Supplied information:
════════════════
Lemma notify_codable_ok l :
  validate_targets l = Ok tt -> Forall target_codable l /\ llen l < 2 ^ 32.
Proof.
  unfold validate_targets, MAX_NOTIFY_TARGETS.
  intros ([] & Hc%check_ok%Z.ltb_ge & Ht)%bind_ok. rewrite try_for_ok in Ht.
  split; [|lia]. eapply Forall_impl; [exact Ht|]. apply target_codable_ok.
Qed.

Lemma stages_codable_ok `{External} p :
  pipeline_wf p -> mapping_ids_within MAX_WRITTEN_BYTES p -> pipeline_ok p ->
  Forall (stage_codable (minor (schema p))) (stages p) /\ llen (stages p) < 2 ^ 32.
Proof.
  intros Hw Hm Hok. split; [|pose proof (vp_stage_count p Hok); unfold MAX_STAGES in *; lia].
  apply Forall_lookup. intros k s Hk. destruct (vp_stages p Hok k s Hk).
  eapply stage_codable_ok; try done.
  - exact (elem_lookup _ _ _ _ (wf_stages p Hw) Hk).
  - exact (elem_lookup _ _ _ _ Hm Hk).
Qed.

Definition unparameterized (p : PipelineIr) : Prop :=
  parameters p = [] /\ parameter_values p = [] /\ expressions p = [].

Lemma parameters_identify p q m s t :
  section_codable p -> section_codable q ->
  (m < 1 -> unparameterized p) -> (m < 1 -> unparameterized q) ->
  (if 1 <=? m then w_parameter_section p else "") +:+ s
  = (if 1 <=? m then w_parameter_section q else "") +:+ t ->
  same_parameters p q /\ s = t.
Proof.
  intros Cp Cq Zp Zq E. destruct (Z.leb_spec 1 m); [by apply section_identifies|].
  destruct Zp as (? & ? & ?), Zq as (? & ? & ?); [done..|]. split; [|done].
  unfold same_parameters. split_and!; congruence.
Qed.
════════════════
Requirement: Each line in the listing above that includes the word "llen" needs to be copied out.

Response area:
  validate_targets l = Ok tt -> Forall target_codable l /\ llen l < 2 ^ 32.
  Forall (stage_codable (minor (schema p))) (stages p) /\ llen (stages p) < 2 ^ 32.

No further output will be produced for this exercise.